> [TASK PROMPT]:
Nothing but the lines from the one with "Lemma turn_spec (fs" down to the one with "pose proof (deleteDirectory_line" should be returned, exactly and with both ends included, from the material below.
****************
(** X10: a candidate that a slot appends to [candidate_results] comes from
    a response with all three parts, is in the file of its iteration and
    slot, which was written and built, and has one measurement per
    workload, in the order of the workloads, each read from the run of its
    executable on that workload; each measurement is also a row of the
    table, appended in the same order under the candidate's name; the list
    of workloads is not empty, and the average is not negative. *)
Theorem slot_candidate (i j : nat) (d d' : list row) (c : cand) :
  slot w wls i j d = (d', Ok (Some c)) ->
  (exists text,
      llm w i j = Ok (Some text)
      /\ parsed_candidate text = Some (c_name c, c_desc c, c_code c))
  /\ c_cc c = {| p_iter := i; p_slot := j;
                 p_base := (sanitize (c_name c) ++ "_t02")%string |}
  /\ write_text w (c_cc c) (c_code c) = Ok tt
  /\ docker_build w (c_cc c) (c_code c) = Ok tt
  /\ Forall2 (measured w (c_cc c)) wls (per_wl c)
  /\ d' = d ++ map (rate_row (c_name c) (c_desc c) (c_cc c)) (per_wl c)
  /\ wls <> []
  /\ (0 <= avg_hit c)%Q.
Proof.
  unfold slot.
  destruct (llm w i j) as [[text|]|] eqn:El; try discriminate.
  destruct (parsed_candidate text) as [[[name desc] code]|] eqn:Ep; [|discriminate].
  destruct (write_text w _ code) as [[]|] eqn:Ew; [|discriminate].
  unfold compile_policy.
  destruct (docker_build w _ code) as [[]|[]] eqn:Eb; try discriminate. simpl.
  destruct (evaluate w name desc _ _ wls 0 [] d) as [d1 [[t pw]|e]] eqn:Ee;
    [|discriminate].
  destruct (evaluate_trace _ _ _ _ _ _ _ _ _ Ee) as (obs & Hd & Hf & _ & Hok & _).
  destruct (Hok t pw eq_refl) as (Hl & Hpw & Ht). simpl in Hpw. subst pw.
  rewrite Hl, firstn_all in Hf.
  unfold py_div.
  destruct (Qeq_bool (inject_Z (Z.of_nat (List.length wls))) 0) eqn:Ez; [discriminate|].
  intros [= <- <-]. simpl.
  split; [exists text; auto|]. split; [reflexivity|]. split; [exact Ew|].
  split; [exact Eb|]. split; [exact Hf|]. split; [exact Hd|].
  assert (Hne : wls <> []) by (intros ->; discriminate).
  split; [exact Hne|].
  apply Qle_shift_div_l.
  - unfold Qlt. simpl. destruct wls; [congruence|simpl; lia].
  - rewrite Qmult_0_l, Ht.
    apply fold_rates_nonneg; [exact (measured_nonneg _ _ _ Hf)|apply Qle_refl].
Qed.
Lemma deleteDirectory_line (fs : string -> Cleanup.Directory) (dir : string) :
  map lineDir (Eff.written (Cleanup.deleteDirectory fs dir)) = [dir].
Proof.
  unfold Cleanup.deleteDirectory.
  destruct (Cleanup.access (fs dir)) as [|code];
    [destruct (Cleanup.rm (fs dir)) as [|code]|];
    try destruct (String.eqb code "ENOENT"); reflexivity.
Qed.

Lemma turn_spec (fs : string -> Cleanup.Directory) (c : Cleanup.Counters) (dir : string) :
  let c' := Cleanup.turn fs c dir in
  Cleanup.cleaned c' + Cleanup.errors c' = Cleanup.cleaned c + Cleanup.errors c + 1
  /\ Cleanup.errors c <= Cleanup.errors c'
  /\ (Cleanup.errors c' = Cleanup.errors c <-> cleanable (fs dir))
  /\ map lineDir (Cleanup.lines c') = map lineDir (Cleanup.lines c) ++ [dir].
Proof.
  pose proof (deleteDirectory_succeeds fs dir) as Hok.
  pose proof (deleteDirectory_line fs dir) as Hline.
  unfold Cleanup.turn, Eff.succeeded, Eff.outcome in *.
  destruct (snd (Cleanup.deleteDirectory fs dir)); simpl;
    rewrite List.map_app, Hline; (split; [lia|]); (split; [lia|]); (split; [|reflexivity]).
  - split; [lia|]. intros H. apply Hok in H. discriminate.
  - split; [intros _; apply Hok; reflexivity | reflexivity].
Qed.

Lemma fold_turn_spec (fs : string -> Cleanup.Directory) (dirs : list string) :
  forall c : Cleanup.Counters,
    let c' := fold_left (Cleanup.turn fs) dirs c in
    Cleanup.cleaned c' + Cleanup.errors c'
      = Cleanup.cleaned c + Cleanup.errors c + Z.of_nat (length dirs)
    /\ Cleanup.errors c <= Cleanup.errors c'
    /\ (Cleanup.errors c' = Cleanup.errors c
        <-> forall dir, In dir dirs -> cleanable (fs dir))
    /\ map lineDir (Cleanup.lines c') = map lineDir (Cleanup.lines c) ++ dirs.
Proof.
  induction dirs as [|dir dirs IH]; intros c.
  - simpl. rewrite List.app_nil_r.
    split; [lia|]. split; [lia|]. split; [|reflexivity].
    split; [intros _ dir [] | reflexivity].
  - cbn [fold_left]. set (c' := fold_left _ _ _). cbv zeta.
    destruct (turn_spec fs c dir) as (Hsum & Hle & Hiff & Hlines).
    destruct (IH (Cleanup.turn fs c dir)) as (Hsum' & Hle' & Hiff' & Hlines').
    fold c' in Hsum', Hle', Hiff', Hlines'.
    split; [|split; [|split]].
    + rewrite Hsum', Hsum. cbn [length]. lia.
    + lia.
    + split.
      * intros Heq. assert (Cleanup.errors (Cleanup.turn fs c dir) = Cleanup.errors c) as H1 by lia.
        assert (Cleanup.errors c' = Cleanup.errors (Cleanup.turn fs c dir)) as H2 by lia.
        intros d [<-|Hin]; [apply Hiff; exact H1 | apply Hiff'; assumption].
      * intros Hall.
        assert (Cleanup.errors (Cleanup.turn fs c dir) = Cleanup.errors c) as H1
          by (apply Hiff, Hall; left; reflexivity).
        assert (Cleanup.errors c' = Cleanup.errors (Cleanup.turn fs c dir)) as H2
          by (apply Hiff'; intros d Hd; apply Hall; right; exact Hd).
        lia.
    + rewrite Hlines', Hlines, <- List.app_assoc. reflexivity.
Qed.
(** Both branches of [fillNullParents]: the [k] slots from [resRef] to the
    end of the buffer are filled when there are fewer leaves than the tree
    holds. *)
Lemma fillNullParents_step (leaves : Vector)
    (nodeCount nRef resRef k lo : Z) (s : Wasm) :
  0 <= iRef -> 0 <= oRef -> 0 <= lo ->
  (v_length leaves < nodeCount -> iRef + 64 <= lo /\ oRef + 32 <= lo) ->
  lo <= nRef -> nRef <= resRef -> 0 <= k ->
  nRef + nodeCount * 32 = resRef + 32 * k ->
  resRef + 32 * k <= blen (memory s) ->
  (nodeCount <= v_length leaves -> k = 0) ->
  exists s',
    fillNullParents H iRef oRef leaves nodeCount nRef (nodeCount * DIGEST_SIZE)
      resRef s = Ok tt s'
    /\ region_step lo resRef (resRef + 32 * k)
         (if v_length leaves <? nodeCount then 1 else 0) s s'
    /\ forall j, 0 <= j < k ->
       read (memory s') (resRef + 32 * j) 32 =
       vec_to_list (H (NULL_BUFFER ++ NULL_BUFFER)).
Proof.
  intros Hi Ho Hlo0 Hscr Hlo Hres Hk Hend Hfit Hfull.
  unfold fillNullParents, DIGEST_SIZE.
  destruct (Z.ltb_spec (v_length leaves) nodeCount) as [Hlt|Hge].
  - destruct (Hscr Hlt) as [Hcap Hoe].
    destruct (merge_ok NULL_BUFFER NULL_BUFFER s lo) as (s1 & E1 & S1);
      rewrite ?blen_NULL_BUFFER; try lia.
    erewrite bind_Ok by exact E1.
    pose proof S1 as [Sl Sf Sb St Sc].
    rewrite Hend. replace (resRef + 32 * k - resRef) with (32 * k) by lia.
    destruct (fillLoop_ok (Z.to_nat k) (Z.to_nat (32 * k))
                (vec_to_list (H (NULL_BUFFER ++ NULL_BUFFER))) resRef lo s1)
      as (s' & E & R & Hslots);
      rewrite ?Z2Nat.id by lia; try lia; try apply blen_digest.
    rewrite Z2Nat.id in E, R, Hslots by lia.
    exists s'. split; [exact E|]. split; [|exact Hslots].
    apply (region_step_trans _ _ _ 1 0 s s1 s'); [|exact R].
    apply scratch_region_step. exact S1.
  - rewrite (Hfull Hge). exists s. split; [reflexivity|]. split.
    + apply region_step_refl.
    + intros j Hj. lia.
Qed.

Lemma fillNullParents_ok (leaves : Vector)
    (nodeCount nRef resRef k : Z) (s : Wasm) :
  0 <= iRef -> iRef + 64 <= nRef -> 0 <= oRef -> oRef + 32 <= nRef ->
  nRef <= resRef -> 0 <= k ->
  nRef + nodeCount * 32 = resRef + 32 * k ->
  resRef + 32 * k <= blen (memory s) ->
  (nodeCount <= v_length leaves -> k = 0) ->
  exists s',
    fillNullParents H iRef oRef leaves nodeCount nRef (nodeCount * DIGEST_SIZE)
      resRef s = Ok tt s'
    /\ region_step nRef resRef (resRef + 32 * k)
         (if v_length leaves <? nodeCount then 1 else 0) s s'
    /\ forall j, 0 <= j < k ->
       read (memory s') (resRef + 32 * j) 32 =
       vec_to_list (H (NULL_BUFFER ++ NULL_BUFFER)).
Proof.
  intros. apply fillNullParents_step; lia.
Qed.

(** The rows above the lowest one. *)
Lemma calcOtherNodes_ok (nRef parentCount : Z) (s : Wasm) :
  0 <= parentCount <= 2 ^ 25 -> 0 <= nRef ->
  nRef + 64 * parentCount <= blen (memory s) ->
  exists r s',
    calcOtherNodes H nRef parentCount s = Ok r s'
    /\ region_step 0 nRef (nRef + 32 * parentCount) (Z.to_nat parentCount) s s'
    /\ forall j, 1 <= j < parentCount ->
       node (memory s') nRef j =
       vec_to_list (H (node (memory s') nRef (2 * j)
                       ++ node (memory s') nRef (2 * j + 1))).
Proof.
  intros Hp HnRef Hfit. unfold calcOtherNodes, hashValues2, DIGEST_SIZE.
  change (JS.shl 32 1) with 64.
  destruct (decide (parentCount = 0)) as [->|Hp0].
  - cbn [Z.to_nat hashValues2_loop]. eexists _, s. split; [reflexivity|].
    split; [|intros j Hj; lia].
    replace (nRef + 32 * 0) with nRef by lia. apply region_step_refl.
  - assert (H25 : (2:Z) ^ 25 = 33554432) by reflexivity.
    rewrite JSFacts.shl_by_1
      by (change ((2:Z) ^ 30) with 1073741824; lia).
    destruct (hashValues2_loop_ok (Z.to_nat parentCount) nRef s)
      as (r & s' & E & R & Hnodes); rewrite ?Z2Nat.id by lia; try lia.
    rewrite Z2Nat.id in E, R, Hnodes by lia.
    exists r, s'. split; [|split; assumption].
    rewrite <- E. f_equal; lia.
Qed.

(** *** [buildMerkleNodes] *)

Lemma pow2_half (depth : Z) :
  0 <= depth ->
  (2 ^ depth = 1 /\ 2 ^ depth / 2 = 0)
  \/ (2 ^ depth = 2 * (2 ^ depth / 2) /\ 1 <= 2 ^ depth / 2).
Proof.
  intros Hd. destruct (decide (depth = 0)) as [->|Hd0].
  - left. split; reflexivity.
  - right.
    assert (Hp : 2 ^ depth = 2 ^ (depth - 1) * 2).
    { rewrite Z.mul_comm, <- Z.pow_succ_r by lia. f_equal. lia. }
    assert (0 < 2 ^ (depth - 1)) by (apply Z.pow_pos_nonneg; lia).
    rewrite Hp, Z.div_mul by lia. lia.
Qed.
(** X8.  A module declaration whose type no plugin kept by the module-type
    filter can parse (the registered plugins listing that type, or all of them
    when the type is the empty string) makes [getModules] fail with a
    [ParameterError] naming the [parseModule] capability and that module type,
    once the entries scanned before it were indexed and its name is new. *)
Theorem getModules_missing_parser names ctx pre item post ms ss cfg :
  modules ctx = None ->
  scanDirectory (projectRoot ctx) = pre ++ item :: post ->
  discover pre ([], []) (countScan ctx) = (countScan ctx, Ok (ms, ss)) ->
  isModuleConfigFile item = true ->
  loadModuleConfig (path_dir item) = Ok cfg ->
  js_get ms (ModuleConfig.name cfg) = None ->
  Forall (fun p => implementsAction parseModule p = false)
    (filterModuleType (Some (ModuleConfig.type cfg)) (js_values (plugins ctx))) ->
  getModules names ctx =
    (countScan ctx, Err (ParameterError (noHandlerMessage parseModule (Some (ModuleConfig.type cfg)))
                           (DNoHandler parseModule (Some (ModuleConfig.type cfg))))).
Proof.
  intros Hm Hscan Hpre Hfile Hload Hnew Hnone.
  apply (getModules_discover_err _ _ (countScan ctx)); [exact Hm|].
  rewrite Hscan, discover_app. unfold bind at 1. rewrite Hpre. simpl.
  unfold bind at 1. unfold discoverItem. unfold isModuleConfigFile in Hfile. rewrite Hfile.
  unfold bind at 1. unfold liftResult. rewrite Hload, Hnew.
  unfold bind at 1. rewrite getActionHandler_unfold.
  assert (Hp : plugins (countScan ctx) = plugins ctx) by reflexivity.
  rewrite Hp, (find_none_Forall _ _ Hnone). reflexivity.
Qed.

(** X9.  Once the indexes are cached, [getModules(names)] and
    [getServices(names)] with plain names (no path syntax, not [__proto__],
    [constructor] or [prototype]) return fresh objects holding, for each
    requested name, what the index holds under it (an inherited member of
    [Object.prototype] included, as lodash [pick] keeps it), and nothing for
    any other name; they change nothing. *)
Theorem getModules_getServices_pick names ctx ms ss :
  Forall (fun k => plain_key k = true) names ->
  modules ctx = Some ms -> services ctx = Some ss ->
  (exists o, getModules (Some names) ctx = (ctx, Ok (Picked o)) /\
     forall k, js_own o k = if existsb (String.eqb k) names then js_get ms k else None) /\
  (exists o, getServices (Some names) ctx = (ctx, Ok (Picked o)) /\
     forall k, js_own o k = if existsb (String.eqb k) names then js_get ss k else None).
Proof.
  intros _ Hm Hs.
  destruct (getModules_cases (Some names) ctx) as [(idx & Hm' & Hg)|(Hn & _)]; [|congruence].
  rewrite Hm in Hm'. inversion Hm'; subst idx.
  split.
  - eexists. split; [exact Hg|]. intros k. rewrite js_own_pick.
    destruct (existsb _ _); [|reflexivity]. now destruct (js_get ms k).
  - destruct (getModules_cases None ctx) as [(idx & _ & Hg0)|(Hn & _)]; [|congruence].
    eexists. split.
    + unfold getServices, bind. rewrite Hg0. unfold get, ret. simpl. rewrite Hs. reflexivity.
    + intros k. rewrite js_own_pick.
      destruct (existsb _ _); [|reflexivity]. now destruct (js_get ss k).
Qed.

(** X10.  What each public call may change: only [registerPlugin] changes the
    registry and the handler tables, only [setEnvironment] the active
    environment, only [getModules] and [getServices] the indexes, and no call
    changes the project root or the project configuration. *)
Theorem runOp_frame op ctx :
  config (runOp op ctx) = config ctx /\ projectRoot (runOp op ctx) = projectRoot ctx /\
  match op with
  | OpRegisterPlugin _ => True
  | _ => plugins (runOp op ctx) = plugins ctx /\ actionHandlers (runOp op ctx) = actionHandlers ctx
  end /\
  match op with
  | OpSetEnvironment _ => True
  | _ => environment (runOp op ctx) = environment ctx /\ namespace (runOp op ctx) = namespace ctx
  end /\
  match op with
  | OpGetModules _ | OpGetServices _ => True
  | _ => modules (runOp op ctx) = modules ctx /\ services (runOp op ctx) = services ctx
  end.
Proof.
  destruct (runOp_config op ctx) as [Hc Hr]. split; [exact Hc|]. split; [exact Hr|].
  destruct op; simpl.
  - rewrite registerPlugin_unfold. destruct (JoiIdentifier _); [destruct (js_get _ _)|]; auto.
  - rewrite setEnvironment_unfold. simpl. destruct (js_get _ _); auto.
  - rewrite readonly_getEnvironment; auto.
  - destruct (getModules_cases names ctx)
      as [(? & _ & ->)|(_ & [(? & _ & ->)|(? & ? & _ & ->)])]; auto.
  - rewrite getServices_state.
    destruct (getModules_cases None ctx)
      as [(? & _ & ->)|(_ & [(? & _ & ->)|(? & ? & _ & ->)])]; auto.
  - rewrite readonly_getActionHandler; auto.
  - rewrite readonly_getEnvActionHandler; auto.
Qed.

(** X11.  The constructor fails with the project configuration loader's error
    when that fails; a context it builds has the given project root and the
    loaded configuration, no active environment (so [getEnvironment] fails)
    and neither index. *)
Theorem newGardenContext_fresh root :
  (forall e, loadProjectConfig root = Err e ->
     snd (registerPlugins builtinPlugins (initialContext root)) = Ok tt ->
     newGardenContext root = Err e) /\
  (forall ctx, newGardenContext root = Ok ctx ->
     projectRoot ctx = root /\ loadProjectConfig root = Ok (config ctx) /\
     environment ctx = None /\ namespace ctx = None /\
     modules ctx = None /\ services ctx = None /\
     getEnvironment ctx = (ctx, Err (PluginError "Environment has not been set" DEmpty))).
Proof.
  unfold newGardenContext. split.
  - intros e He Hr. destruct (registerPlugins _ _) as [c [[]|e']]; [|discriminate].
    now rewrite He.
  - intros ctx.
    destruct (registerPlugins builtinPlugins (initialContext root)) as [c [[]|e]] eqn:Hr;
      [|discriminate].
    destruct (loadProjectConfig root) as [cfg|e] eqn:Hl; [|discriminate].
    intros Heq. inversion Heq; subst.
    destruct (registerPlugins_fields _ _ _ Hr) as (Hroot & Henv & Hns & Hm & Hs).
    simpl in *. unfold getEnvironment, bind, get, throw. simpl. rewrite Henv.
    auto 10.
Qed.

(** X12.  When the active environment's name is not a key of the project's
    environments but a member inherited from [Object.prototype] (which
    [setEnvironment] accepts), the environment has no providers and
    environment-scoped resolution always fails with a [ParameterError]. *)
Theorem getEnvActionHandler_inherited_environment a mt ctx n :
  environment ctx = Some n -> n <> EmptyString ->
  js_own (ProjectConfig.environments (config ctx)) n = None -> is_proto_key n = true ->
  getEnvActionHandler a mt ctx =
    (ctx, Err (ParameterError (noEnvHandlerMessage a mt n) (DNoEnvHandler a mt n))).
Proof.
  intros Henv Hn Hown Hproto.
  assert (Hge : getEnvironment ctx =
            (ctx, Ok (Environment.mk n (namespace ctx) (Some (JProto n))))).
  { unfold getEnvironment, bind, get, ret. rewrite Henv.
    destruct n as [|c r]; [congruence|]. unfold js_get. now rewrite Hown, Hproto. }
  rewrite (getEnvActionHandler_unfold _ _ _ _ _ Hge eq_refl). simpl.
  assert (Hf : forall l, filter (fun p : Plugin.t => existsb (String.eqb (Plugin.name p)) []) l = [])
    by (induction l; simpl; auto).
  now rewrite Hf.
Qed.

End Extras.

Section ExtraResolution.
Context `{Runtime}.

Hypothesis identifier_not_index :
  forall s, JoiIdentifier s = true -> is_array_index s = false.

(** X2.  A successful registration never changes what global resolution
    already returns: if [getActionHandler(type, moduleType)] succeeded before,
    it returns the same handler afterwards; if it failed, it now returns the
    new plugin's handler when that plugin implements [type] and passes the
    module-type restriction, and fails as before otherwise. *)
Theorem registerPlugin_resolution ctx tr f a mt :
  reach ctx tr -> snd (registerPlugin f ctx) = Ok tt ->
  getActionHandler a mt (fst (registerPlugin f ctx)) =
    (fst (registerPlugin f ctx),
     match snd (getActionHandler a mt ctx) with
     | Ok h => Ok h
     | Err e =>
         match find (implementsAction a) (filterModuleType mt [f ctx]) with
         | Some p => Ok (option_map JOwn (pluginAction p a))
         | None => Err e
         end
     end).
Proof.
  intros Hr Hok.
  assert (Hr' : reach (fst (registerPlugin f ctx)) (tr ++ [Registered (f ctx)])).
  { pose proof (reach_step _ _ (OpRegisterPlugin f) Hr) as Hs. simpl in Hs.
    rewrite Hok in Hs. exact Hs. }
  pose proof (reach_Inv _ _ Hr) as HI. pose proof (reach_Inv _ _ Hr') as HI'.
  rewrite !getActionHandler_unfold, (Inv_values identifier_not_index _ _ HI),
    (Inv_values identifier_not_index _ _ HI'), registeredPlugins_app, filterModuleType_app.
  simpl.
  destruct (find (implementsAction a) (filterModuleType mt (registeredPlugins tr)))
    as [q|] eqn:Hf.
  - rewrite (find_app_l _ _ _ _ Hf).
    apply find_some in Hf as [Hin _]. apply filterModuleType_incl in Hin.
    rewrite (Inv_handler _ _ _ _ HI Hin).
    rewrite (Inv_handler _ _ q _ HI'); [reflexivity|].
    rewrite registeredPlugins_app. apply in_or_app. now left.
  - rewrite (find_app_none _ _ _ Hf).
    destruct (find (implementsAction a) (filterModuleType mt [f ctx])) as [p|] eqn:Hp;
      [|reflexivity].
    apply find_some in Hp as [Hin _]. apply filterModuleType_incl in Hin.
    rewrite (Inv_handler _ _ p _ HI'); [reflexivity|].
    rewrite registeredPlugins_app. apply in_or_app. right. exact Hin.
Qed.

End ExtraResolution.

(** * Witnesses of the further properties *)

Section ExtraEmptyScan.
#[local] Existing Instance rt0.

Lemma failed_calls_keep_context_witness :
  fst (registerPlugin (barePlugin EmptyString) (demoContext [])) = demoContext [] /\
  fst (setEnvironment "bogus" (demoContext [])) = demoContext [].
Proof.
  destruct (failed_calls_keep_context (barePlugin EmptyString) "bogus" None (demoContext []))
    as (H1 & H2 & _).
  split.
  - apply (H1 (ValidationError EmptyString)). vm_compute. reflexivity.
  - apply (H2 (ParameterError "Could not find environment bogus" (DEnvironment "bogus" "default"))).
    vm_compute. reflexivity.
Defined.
****************
> [FINAL ANSWER]:
Lemma turn_spec (fs : string -> Cleanup.Directory) (c : Cleanup.Counters) (dir : string) :
  let c' := Cleanup.turn fs c dir in
  Cleanup.cleaned c' + Cleanup.errors c' = Cleanup.cleaned c + Cleanup.errors c + 1
  /\ Cleanup.errors c <= Cleanup.errors c'
  /\ (Cleanup.errors c' = Cleanup.errors c <-> cleanable (fs dir))
  /\ map lineDir (Cleanup.lines c') = map lineDir (Cleanup.lines c) ++ [dir].
Proof.
  pose proof (deleteDirectory_succeeds fs dir) as Hok.
  pose proof (deleteDirectory_line fs dir) as Hline.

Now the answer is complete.